The science of sound waves having frequencies above the audible range, that is, above about 20,000 Hz. Original workers in this field adopted the term supersonics. However, this name was also used in the study of airflow for velocities faster than the speed of sound. The present convention is to use the term ultrasonics as defined above. Since there is no marked distinction between the propagation and the uses of sound waves above and below 20,000 Hz, the division is artificial. See Sound

Ultrasonic generators and detectors

Ultrasonic transducers have two functions: transmission and reception. There may be separate transducers for each function or a single transducer for both functions. The usual types of generators and detectors for air, liquids, and solids are piezoelectric and magnetostrictive transducers. Quartz and lithium niobate (LiNbO3) crystals are used to produce longitudinal and transverse waves; thin-film zinc oxide (ZnO) transducers can generate longitudinal waves at frequencies up to 96 GHz. Another class of materials used to generate ultrasonic signals is the piezoelectric ceramics. In contrast to the naturally occurring piezoelectric crystals, these ceramics have a polycrystalline structure. The most commonly produced piezoelectric ceramics are lead zirconate titanate (PZT), barium titanate (BaTiO3), lead titanate (PbTiO3), and lead metaniobate (PbNb2O6). Composite transducers are transducers in which the radiating or receiving element is a diced piezoelectric plate with filler between the elements. They are called “composite” to account for the two disparate elements, the piezoelectric diced into rods and the compliant adhesive filler. See Magnetostriction, Piezoelectricity

High-power ultrasound (typically 600 W) can be obtained with sonicators, consisting of a converter, horn, and tip. The converter transforms electrical energy to mechanical energy at a frequency of 20 kHz. Oscillation of piezoelectric transducers is transmitted and focused by a titanium horn that radiates energy into the liquid being treated. Horn and tip sizes are determined by the volume to be processed and the intensity desired. As the tip diameter increases, intensity or amplitude decreases.

Engineering applications

The engineering applications of ultrasonics can be divided into those dealing with low-amplitude sound waves and those dealing with high-amplitude (usually called macrosonics) waves.
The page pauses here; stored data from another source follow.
Definition toMs (t : Time) : Z := t / Millisecond.
Definition ttl : Z := Milliseconds (win *w quotaKeyTTLFactor).
Definition slackMs : Z := 2 * skew / Millisecond + 1.

Lemma ttl_two : 2 * Milliseconds win ≤ ttl ∧ 0 < ttl.
Proof.
  destruct Hs as [_ Hw]. pose proof (dp_ttl Hd). unfold ttl, quotaKeyTTLFactor, Milliseconds. unfold Millisecond, Microsecond, Nanosecond, max_i64 in *.
  rewrite i64_id by (unfold in_i64, min_i64, max_i64; lia). rewrite !Z.quot_div_nonneg by lia.
  pose proof (Z.div_mod win (1000 * (1000 * 1)) ltac:(lia)). pose proof (Z.mod_pos_bound win (1000 * (1000 * 1)) ltac:(lia)).
  assert (win / (1000 * (1000 * 1)) * 2 ≤ win * 2 / (1000 * (1000 * 1))) by (apply Z.div_le_lower_bound; lia).
  assert (1 ≤ win / (1000 * (1000 * 1))) by (apply Z.div_le_lower_bound; lia). lia.
Qed.

Lemma toMs_bounds t : toMs t * Millisecond ≤ t < (toMs t + 1) * Millisecond.
Proof.
  unfold toMs, Millisecond, Microsecond, Nanosecond. pose proof (Z.div_mod t (1000 * (1000 * 1)) ltac:(lia)).
  pose proof (Z.mod_pos_bound t (1000 * (1000 * 1)) ltac:(lia)). lia.
Qed.

Lemma toMs_range t : in_range t → 0 ≤ toMs t < 2 ^ 44.
Proof.
  intros [Ht0 Ht1]. pose proof (toMs_bounds t) as Hb. unfold max_i64, Millisecond, Microsecond, Nanosecond in *. lia.
Qed.

(** What the hash of the key holds, the latest reading of a clock being [T]. *)
Inductive kept (T : Z) : option ((string * string) * option Time) → Prop :=
| kept_none : kept T None
| kept_some t ts y b d :
    tonumber t = Some y → tonumber ts = Some (f64_of_Z b) → balance lim y → 0 ≤ b ≤ T → b < 2 ^ 44 →
    (b + ttl) * Millisecond ≤ d + skew → kept T (Some ((t, ts), Some d)).

(** What the key could spend. *)
Definition pot (T : Z) (v : option ((string * string) * option Time)) : Q :=
  match v with
  | None => LL + inject_Z slackMs * rr
  | Some ((t, ts), _) =>
      match tonumber t, tonumber ts with
      | Some y, Some z => Qmin (LL + inject_Z slackMs * rr) (val y + inject_Z (T - f64_trunc z) * rr)
      | _, _ => LL
      end
  end.

Lemma trunc_int b : 0 ≤ b < 2 ^ 44 → f64_trunc (f64_of_Z b) = b.
Proof. intros Hb. destruct (f64_of_Z_exact b ltac:(lia)). by apply trunc_integral. Qed.

Lemma pot_some T t ts y b d :
  tonumber t = Some y → tonumber ts = Some (f64_of_Z b) → 0 ≤ b < 2 ^ 44 →
  pot T (Some ((t, ts), d)) = Qmin (LL + inject_Z slackMs * rr) (val y + inject_Z (T - b) * rr).
Proof. intros Hy Hb Hr. simpl. by rewrite Hy, Hb, trunc_int. Qed.

Lemma slack_nonneg : (0 <= inject_Z slackMs * rr)%Q.
Proof.
  destruct (rate_spec lim win Hs) as (_ & Hr & _). apply Qmult_le_0_compat; [|lra]. apply Znonneg_Q. unfold slackMs.
  pose proof (dp_skew Hd). assert (0 ≤ 2 * skew / Millisecond) by (apply Z.div_pos; unfold Millisecond, Microsecond, Nanosecond; lia). lia.
Qed.

Lemma pot_bounds T v : kept T v → (0 <= pot T v)%Q ∧ (pot T v <= LL + inject_Z slackMs * rr)%Q.
Proof.
  pose proof slack_nonneg. destruct (limit_bounds lim win Hs) as [HL _]. destruct (rate_spec lim win Hs) as (_ & Hr & _).
  intros [|t ts y b d Hy Hb [_ Hbal] HbT Hb44 _]; [simpl; split; lra|]. rewrite (pot_some T t ts y b (Some d) Hy Hb) by lia.
  split; [|apply Q.le_min_l]. assert (0 <= inject_Z (T - b) * rr)%Q by (apply Qmult_le_0_compat; [apply Znonneg_Q; lia|lra]).
  apply Q.min_glb; lra.
Qed.
(* ===== verification/AuthGuard.v ===== *)
(** The guard of the wallet sign-in (internal/middleware: authlockout.go,
    authguard.go): failures are counted per wallet and per client, a key with too
    many of them is locked out for a time that doubles, and the middleware in front
    of the two routes of the handshake asks and informs both trackers.

    The trackers are the class [AuthLockout], with the one in memory and the one in
    Redis as instances; what they promise is [LockoutLaws].  The readings of clocks,
    how calls to Redis end, the handler and the JSON decoder are arguments. *)

From S2P Require Import Prelude GoStrings RedisKeys.
From S2P Require Idempotency.
From S2P Require Import Limiter.
Open Scope Z_scope.
Open Scope go_scope.

(** ** The backoff (authlockout.go) *)

Record AuthLockoutConfig := mkLockout {
  Threshold : Z;
  Window : Duration;
  Base : Duration;
  Max : Duration;
}.

(** The loop of [lockoutFor], with [n] doublings to go. *)
Fixpoint doubled (c : AuthLockoutConfig) (n : nat) (lockout : Duration) : Duration :=
  match n with
  | O => if Max c <? lockout then Max c else lockout
  | S n => if Max c <=? lockout then Max c else doubled c n (lockout *w 2)
  end.

Definition lockoutFor (c : AuthLockoutConfig) (failures : Z) : Duration :=
  if failures <=? Threshold c then 0 else doubled c (Z.to_nat (failures -w Threshold c -w 1)) (Base c).

(** ** Trackers of failures *)

Class AuthLockout (E L : Type) := {
  Locked : E → string → L → bool * Duration;
  RecordFailure : E → string → L → (Duration * bool) * L;
  Reset : E → string → L → L;
}.

(** *** In memory *)

Record memoryAuthEntry := mkAuthEntry { failures : Z; failuresEnd : Time; lockedUntil : Time }.

Abbreviation Entries := (gmap string memoryAuthEntry) (only parsing).

(** What the clock reads, and what it reads in time.Until right after. *)
Record Clock := mkClock { now : Time; then_ : Time }.

Definition memLocked (e : Clock) (key : string) (m : Entries) : bool * Duration :=
  match m !! key with
  | None => (false, 0)
  | Some entry => if now e <? lockedUntil entry then (true, timeSub (lockedUntil entry) (then_ e)) else (false, 0)
  end.

Definition expired (now : Time) (entry : memoryAuthEntry) : bool :=
  (failuresEnd entry <? now) && (lockedUntil entry <? now).

Definition evictExpiredLocked (now : Time) (m : Entries) : Entries :=
  filter (λ p : string * memoryAuthEntry, expired now p.2 = false) m.

Definition freshEntry : memoryAuthEntry := mkAuthEntry 0 zeroTime zeroTime.

Definition memRecordFailure (c : AuthLockoutConfig) (e : Clock) (key : string) (m : Entries)
    : (Duration * bool) * Entries :=
  let m := evictExpiredLocked (now e) m in
  let entry := match m !! key with
               | Some entry => if failuresEnd entry <? now e then freshEntry else entry
               | None => freshEntry
               end in
  let n := failures entry +w 1 in
  let until := timeAdd (now e) (Window c) in
  let lockout := lockoutFor c n in
  if lockout <=? 0 then ((0, false), <[key := mkAuthEntry n until (lockedUntil entry)]> m)
  else
    ((lockout, negb (now e <? lockedUntil entry)),
     <[key := mkAuthEntry n until (timeAdd (now e) lockout)]> m).

Definition memoryAuthLockout (c : AuthLockoutConfig) : AuthLockout Clock Entries := {|
  Locked := memLocked;
  RecordFailure := memRecordFailure c;
  Reset e key m := delete key m;
|}.

(** *** In Redis *)

(** When the commands of one call reach Redis and how they end, in their order. *)
Record RedisCall := mkCall { at_ : nat → Time; ends : nat → reached }.

Section RedisLockout.
Context {R : Type} `{RedisKeys R} (c : AuthLockoutConfig) (prefix : string).

Definition failKey (key : string) : string := "authfail:" +:+ prefix +:+ ":" +:+ key.
Definition lockKey (key : string) : string := "authlock:" +:+ prefix +:+ ":" +:+ key.

(** go-redis passes the answers -1 and -2 of PTTL on as they are. *)
Definition redisLocked (e : RedisCall) (key : string) (r : R) : bool * Duration :=
  match attempt (ends e 0) (λ r, (PTTL (at_ e 0) (lockKey key) r, r)) r with
  | (None, _) => (false, 0)
  | (Some n, _) =>
      let ttl := if n <? 0 then n else n * Millisecond in
      if ttl <=? 0 then (false, 0) else (true, ttl)
  end.

Definition authFailureScript (now : Time) (key : string) (ms : Z) (r : R) : option Z * R :=
  match INCR now key r with
  | (None, r) => (None, r)
  | (Some failures, r) => (Some failures, PEXPIRE now key ms r)
  end.

Definition redisRecordFailure (e : RedisCall) (key : string) (r : R) : (Duration * bool) * R :=
  match attempt (ends e 0) (authFailureScript (at_ e 0) (failKey key) (Window c `quot` Millisecond)) r with
  | (Some (Some failures), r) =>
      let lockout := lockoutFor c failures in
      if lockout <=? 0 then ((0, false), r)
      else
        match attempt (ends e 1) (SET (at_ e 1) true (lockKey key) lockout) r with
        | (None, r) => ((lockout, false), r)
        | (Some true, r) => ((lockout, true), r)
        | (Some false, r) =>
            ((lockout, false), (attempt (ends e 2) (SET (at_ e 2) false (lockKey key) lockout) r).2)
        end
  | (_, r) => ((0, false), r)
  end.

Definition redisReset (e : RedisCall) (key : string) (r : R) : R :=
  (attempt (ends e 0) (λ r, (tt, DEL (at_ e 0) [failKey key; lockKey key] r)) r).2.

Definition redisAuthLockout : AuthLockout RedisCall R := {|
  Locked := redisLocked;
  RecordFailure := redisRecordFailure;
  Reset := redisReset;
|}.
End RedisLockout.

(** ** The middleware (authguard.go) *)

Definition maxAuthBodyPeek : Z := 8192.

Definition AuthStageChallenge : string := "challenge".
Definition AuthStageVerify : string := "verify".
Definition AuthScopeWallet : string := "wallet".
Definition AuthScopeIP : string := "ip".

Record AuthGuardStage := mkStage { Stage : string; Route : Idempotency.RouteMatch }.

(** A request body: absent, or bytes that end or break off with an error. *)
Inductive Body := NoBody | Bytes (content : string) (fails : bool).

Record Request := mkRequest { Method : string; Path : string; IP : string; Body_ : Body }.

(** [walletField] is what encoding/json reads as the field wallet_address of a
    text, if it is valid JSON of that shape. *)
Definition peekWalletAddress (walletField : string → option string) (r : Request) : result unit (string * Request) :=
  match Body_ r with
  | NoBody => Ok ("", r)
  | Bytes content fails =>
      let body := slice (maxAuthBodyPeek + 1) content in
      if fails && (len content <=? maxAuthBodyPeek) then Err tt
      else
        let r := mkRequest (Method r) (Path r) (IP r) (Bytes body false) in
        if maxAuthBodyPeek <? len body then Ok ("", r)
        else match walletField body with
             | None => Ok ("", r)
             | Some wallet => Ok (TrimSpace wallet, r)
             end
  end.

(** A request whose body could not be read: nothing of it is left. *)
Definition drained (r : Request) : Request := mkRequest (Method r) (Path r) (IP r) (Bytes "" true).

Definition stageFor (stages : list AuthGuardStage) (r : Request) : option AuthGuardStage :=
  List.find (λ s, bool_decide (Method r = Idempotency.Method (Route s))
                  && Idempotency.matchPathPattern (Idempotency.Path (Route s)) (Path r)) stages.

(** What the recorder is told: scope and stage. *)
Inductive Observation := Failure (scope stage : string) | Lockout (scope stage : string) | LockedRequest (scope stage : string).

(** The environments of the calls one request makes. *)
Record GuardEnv (E EL : Type) := mkGuardEnv {
  e_wallet : E;
  e_ip : E;
  e_limiter : EL;
  e_wallet_after : E;
  e_ip_after : E;
}.
Arguments mkGuardEnv {E EL}. Arguments e_wallet {E EL}. Arguments e_ip {E EL}. Arguments e_limiter {E EL}.
Arguments e_wallet_after {E EL}. Arguments e_ip_after {E EL}.

Inductive Reply := Served (status : Z) | Refused (wait : Duration) (message : string).

Section Guard.
(** The two trackers and the limiter act on one store, as they do in Redis. *)
Context {E EL L : Type}.

Record AuthGuard := mkAuthGuard {
  walletLimiter : option (Limiter EL L);
  walletLockout : AuthLockout E L;
  ipLockout : AuthLockout E L;
  stages : list AuthGuardStage;
}.

(** What the guard acts on: the store and what the recorder was told. *)
Record GuardState := mkState { store : L; recorded : list Observation }.

Context (walletField : string → option string) (g : AuthGuard).

Definition recordFailure (T : AuthLockout E L) (e : E) (scope stage key : string) (x : GuardState) : GuardState :=
  let '((_, justLocked), l) := RecordFailure e key (store x) in
  mkState l (recorded x ++ Failure scope stage :: (if justLocked then [Lockout scope stage] else [])).

Definition observe (e : GuardEnv E EL) (stage wallet ip : string) (status : Z) (x : GuardState) : GuardState :=
  if status <? 400 then
    let l := if decide (wallet = "") then store x else @Reset _ _ (walletLockout g) (e_wallet_after e) wallet (store x) in
    mkState (@Reset _ _ (ipLockout g) (e_ip_after e) ip l) (recorded x)
  else if (500 <=? status) || (status =? 429) then x
  else
    let x := if decide (wallet = "") then x
             else recordFailure (walletLockout g) (e_wallet_after e) AuthScopeWallet stage wallet x in
    recordFailure (ipLockout g) (e_ip_after e) AuthScopeIP stage ip x.

Definition lockedRequest (scope stage : string) (x : GuardState) : GuardState :=
  mkState (store x) (recorded x ++ [LockedRequest scope stage]).

(** The limit per wallet, where there is a limiter and a wallet. *)
Definition limitWallet (e : EL) (wallet : string) (x : GuardState) : bool * Duration * GuardState :=
  match walletLimiter g with
  | Some allow =>
      if decide (wallet = "") then (true, 0, x)
      else let '((allowed, wait), l) := allow e wallet (store x) in (allowed, wait, mkState l (recorded x))
  | None => (true, 0, x)
  end.

(** [next] is the handler, on a world of its own. *)
Definition Middleware {W} (next : Request → W → Z * W) (e : GuardEnv E EL) (r : Request) (x : GuardState) (w : W)
    : Reply * GuardState * W :=
  match stageFor (stages g) r with
  | None => let '(status, w) := next r w in (Served status, x, w)
  | Some stage =>
      match peekWalletAddress walletField r with
      | Err _ => let '(status, w) := next (drained r) w in (Served status, x, w)
      | Ok (wallet, r) =>
          let '(walletLocked, wait) := if decide (wallet = "") then (false, 0)
                                       else @Locked _ _ (walletLockout g) (e_wallet e) wallet (store x) in
          if walletLocked then
            (Refused wait "too many failed authentication attempts for this wallet",
             lockedRequest AuthScopeWallet (Stage stage) x, w)
          else
            let '(ipLocked, wait) := @Locked _ _ (ipLockout g) (e_ip e) (IP r) (store x) in
            if ipLocked then
              (Refused wait "too many failed authentication attempts from this client",
               lockedRequest AuthScopeIP (Stage stage) x, w)
            else
              let '(allowed, wait, x) := limitWallet (e_limiter e) wallet x in
              if negb allowed then (Refused wait "authentication rate limit exceeded for this wallet", x, w)
              else
                let '(status, w) := next r w in
                (Served status, observe e (Stage stage) wallet (IP r) status x, w)
      end
  end.
End Guard.
Arguments AuthGuard : clear implicits. Arguments GuardState : clear implicits.

(** The two routes of the handshake, as the server guards them (cmd/api/main.go). *)
Definition authStages : list AuthGuardStage := [
  mkStage AuthStageChallenge (Idempotency.mkRoute "POST" "/api/v1/auth/challenge");
  mkStage AuthStageVerify (Idempotency.mkRoute "POST" "/api/v1/auth/verify")
].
Low-amplitude applications

Low-amplitude applications are in sonar (an underwater-detection apparatus), in the measurement of the elastic constants of gases, liquids, and solids by a determination of the velocity of propagation of sound waves, in the measurement of acoustic emission, and in a number of ultrasonic devices such as delay lines, mechanical filters, inspectoscopes, thickness gages, and surface-acoustic-wave devices. All these applications depend on the modifications that boundaries and imperfections in the materials cause in wave propagation properties. The attenuation and scattering of the sound in the media are important factors in determining the frequencies used and the sizes of the pieces that can be utilized or investigated.

High-amplitude applications

High-amplitude acoustic waves (macrosonic) have been used in a variety of applications involving gases, liquids, and solids. Some common applications are mentioned below.

A liquid subjected to high-amplitude acoustic waves can rupture, resulting in the formation of gas- and vapor-filled bubbles. When such a cavity collapses, extremely high pressures and temperatures are produced. The process, called cavitation, is the origin of a number of mechanical, chemical, and biological effects.

Cavitation plays an integral role in a wide range of processes such as ultrasonic cleaning and machining, catalysis of chemical reactions, disruption of cells, erosion of solids, degassing of liquids, emulsification of immiscible liquids, and dispersion of solids in liquids. Cavitation can also result in weak emission of light, called sonoluminescence. See Cavitation

One of the principal applications of ultrasonics to gases is particle agglomeration. This technique has been used in industry to collect fumes, dust, sulfuric acid mist, carbon black, and other substances.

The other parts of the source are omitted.